I have often remarked a major reason for today’s low unemployment rate is result of the large number of workers who left the workforce for a myriad of reasons including skill mismatch and transfer payments. If these workers were still counted in the workforce the unemployment rate would be closer to 8% versus 4%.
The LPR is up about 1% since 2016, currently at 63.2% versus 62.7% six months ago. It is however considerably lower than the 67% sustained a decade ago. In my view the rising LPR is a major reason why annual GDP expanded by 3% for the first time in over a decade as more workers reentering the workforce which is and will continue to support economic growth.
A rising LPR will also begin to rectify income inequality, supporting the demand side of the economy by boosting household income. It will also energize the proverbial Animal Spirits for in my view the vast majority of people wish to work as such has the intangible benefits of increasing self-esteem and self-worth.
Speaking to this point a third tier data point, the Bloomberg Consumer Confidence Index rose to the highest level since 2000 because of jobs.
In my view the Federal Reserve lost credibility in its January flip flop about monetary policy. Whether this U-turn was the result of political pressure [doubtful] or cascading financial markets [presumably], the Central Bank will need some justification to maintain current monetary policy if hiring data and wage data meets or exceeds expectations. It can rely upon the rising LPR to justify the current patient mantra stating there is a large pool of untapped workers.
There is little argument that a rising LPR will support economic growth for it is generally accepted that for each 0.1% to 0.3% increase such increase will support another year of 3% growth while mitigating potential wage pressures.
Speaking of which, wages are rising at the fastest pace in 10 years but such increases are anemic when historically viewed compared to the prevailing unemployment rate.
The data is released at 8:30 and analysts are expecting a 63.2% LPR, a 3.9% unemployment rate, a 180k and 175k increase in nonfarm and private sector jobs, a 0.3% increase in hourly earnings and 34.5 hour work week.
The data can potentially impact the markets.

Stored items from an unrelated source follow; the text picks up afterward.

(* ===== verification/ObservationFacts.v ===== *)
(** * Execution observations: what validation guarantees *)

From Stdlib Require Import Ascii.
From Stdlib Require String.
From S2P Require Import Prelude PyStr Hashlib PyFloat Json JsonFacts PyTime Validators TaskContract.
From S2P Require Import CapabilityAuthority AuthorityFacts WorkflowDesign ContextManifest TaskContext.
From S2P Require Import ExecutionPlan PlanFacts ExecutionObservation.

Local Open Scope Z_scope.

(** ** Evidence bindings *)

Lemma binding_validate_ok b x : ExecutionEvidenceBinding_validate b = Ok x → x = b.
Proof. unfold ExecutionEvidenceBinding_validate. intros H. inv_ok. done. Qed.

Definition binding_valid (b : ExecutionEvidenceBinding) : Prop := ExecutionEvidenceBinding_validate b = Ok b.

Lemma binding_valid_fields b : binding_valid b → eb_requirement b ≠ Some ""
  ∧ eb_schema_version b = EXECUTION_EVIDENCE_BINDING_SCHEMA.
Proof.
  unfold binding_valid, ExecutionEvidenceBinding_validate, ob_fail_if. intros H. inv_ok. bool_prop.
  split; [|done]. intros Hr. rewrite Hr in *. by cbn in *.
Qed.

(** A valid binding is determined by its row. *)
Lemma binding_row_inj a b : binding_valid a → binding_valid b → binding_row a = binding_row b → a = b.
Proof.
  intros [_ Ha]%binding_valid_fields [_ Hb]%binding_valid_fields [= H1 H2 H3].
  destruct a, b; simpl in *; congruence.
Qed.

Definition ble (a b : ExecutionEvidenceBinding) : Prop := binding_le a b = true.

Lemma insert_binding_perm b l : insert_binding b l ≡ₚ b :: l.
Proof.
  induction l as [|x l IH]; [done|]. cbn [insert_binding]. destruct (binding_le b x); [done|].
  rewrite IH. apply Permutation_swap.
Qed.

Lemma sort_bindings_perm l : foldr insert_binding [] l ≡ₚ l.
Proof. induction l as [|x l IH]; [done|]. cbn [foldr]. by rewrite insert_binding_perm, IH. Qed.

Definition key (b : ExecutionEvidenceBinding) : string * string * string :=
  (default "" (eb_requirement b), eb_evidence_ref b, eb_evidence_fingerprint b).

Lemma ble_spec a b : ble a b ↔
  let '(r, e, f) := key a in let '(r', e', f') := key b in
  (r ≠ r' ∧ String.le r r') ∨ (r = r' ∧ ((e ≠ e' ∧ String.le e e') ∨ (e = e' ∧ String.le f f'))).
Proof.
  unfold ble, binding_le, key. repeat case_bool_decide; rewrite ?bool_decide_eq_true; naive_solver.
Qed.

Lemma ble_total a b : ble a b ∨ ble b a.
Proof.
  rewrite !ble_spec. destruct (key a) as [[r e] f], (key b) as [[r' e'] f'].
  destruct (total String.le r r'), (total String.le e e'), (total String.le f f'),
    (decide (r = r')), (decide (e = e')); subst; naive_solver.
Qed.

Lemma ble_antisym a b : ble a b → ble b a → key a = key b.
Proof.
  rewrite !ble_spec. destruct (key a) as [[r e] f], (key b) as [[r' e'] f'].
  assert (∀ x y : string, String.le x y → String.le y x → x = y) as Has by (intros x y; apply (anti_symm _)).
  intros [[Hn H]|[-> H]] [[Hn' H']|[E H']]; [by destruct Hn; auto|congruence|congruence|].
  destruct H as [[Hn H]|[-> H]], H' as [[Hn' H']|[E' H']]; [by destruct Hn; auto|congruence|congruence|].
  by rewrite (Has f f').
Qed.

Lemma ble_trans a b c : ble a b → ble b c → ble a c.
Proof.
  rewrite !ble_spec. destruct (key a) as [[r e] f], (key b) as [[r2 e2] f2], (key c) as [[r3 e3] f3].
  assert (∀ x y z : string, x ≠ y → String.le x y → String.le y z → x ≠ z ∧ String.le x z) as Hl.
  { intros x y z Hn Hxy Hyz. split; [|by etrans]. intros ->. by apply Hn, (anti_symm String.le). }
  assert (∀ x y z : string, y ≠ z → String.le x y → String.le y z → x ≠ z ∧ String.le x z) as Hr.
  { intros x y z Hn Hxy Hyz. split; [|by etrans]. intros ->. by apply Hn, (anti_symm String.le). }
  intros [[Hn H]|[-> [[Hn H]|[-> H]]]] [[Hn' H']|[<- [[Hn' H']|[<- H']]]]; eauto 7.
  right. split; [done|]. right. split; [done|]. by etrans.
Qed.

Lemma insert_binding_sorted b l : StronglySorted ble l → StronglySorted ble (insert_binding b l).
Proof.
  induction 1 as [|x l Hl IH Hx]; cbn [insert_binding]; [by repeat constructor|].
  destruct (binding_le b x) eqn:E.
  - constructor; [by constructor|]. constructor; [done|]. eapply Forall_mono; [exact Hx|].
    intros y. by apply ble_trans.
  - constructor; [done|]. rewrite insert_binding_perm. constructor; [|done].
    destruct (ble_total b x) as [H|H]; [unfold ble in H; congruence|done].
Qed.

Lemma sort_bindings_sorted l : StronglySorted ble (foldr insert_binding [] l).
Proof. induction l; [constructor|]. by apply insert_binding_sorted. Qed.

(** Two sorted lists of the same bindings, with different keys, are equal. *)
Lemma sorted_bindings_unique l l' : l ≡ₚ l' → (∀ a b, a ∈ l → b ∈ l → key a = key b → a = b) →
  StronglySorted ble l → StronglySorted ble l' → l = l'.
Proof.
  intros Hp Hkey Hl. revert l' Hp Hkey. induction Hl as [|x l Hl IH Hx]; intros l' Hp Hkey Hl'.
  - by apply Permutation_nil_l in Hp.
  - destruct Hl' as [|y l' Hl' Hy]; [by apply Permutation_nil_r in Hp|].
    rewrite Forall_elem in Hx, Hy.
    assert (x = y) as ->.
    { assert (y ∈ x :: l) as Hyin by (rewrite Hp; left). assert (x ∈ y :: l') as Hxin by (rewrite <- Hp; left).
      apply elem_of_cons in Hyin as [?|Hyin]; [done|]. apply elem_of_cons in Hxin as [?|Hxin]; [done|].
      apply Hkey; [left|by right|]. apply ble_antisym; auto. }
    f_equal. apply IH; [by apply Permutation_cons_inv in Hp| |done]. intros a b Ha Hb. apply Hkey; by right.
Qed.

(** What the loop has collected. *)
Record scan_inv (done_ : list ExecutionEvidenceBinding) (s : binding_scan) : Prop := {
  si_rows : bs_seen_rows s = reverse (map binding_row (bs_normalized s));
  si_nodup : NoDup (map binding_row (bs_normalized s));
  si_members : ∀ b, b ∈ bs_normalized s ↔ b ∈ done_;
  si_reqs : ∀ r, r ∈ bs_seen_requirements s ↔ r ∈ omap eb_requirement (bs_normalized s);
  si_reqs_nodup : NoDup (omap eb_requirement (bs_normalized s));
  si_valid : Forall binding_valid done_
}.

Lemma scan_seen done_ s b : scan_inv done_ s → binding_valid b → binding_row b ∈ bs_seen_rows s ↔ b ∈ done_.
Proof.
  intros [Hr _ Hm _ _ Hv] Hb. rewrite Hr, elem_of_reverse. rewrite Forall_elem in Hv. split.
  - intros (x & Hx & Hin)%list_elem_of_fmap. apply Hm in Hin.
    by rewrite (binding_row_inj b x Hb (Hv x Hin) Hx).
  - intros Hin%Hm. by apply (list_elem_of_fmap_2 binding_row).
Qed.

(** At most one binding per requirement. *)
Definition consistent (l : list ExecutionEvidenceBinding) : Prop :=
  ∀ a b r, a ∈ l → b ∈ l → eb_requirement a = Some r → eb_requirement b = Some r → a = b.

Speaking of which, equities slid again on growth fears the result of comments from the ECB. The 200 day moving average was broached as some of the mega sized technology firms that have protected the market from suffering big drawdowns [and were the entities that drove the market higher] came under pressure.
Last night the foreign markets were down. London was down 0.85%, Paris down 0.45% and Frankfurt down 0.69%. China was down 4.4%, Japan down 2.01% and Hang Sang down 1.91%.
The Dow should open considerably lower on global growth fears. Will the 8:30 data amplify or negate some of these fears? The 10 year is unchanged at 2.64%.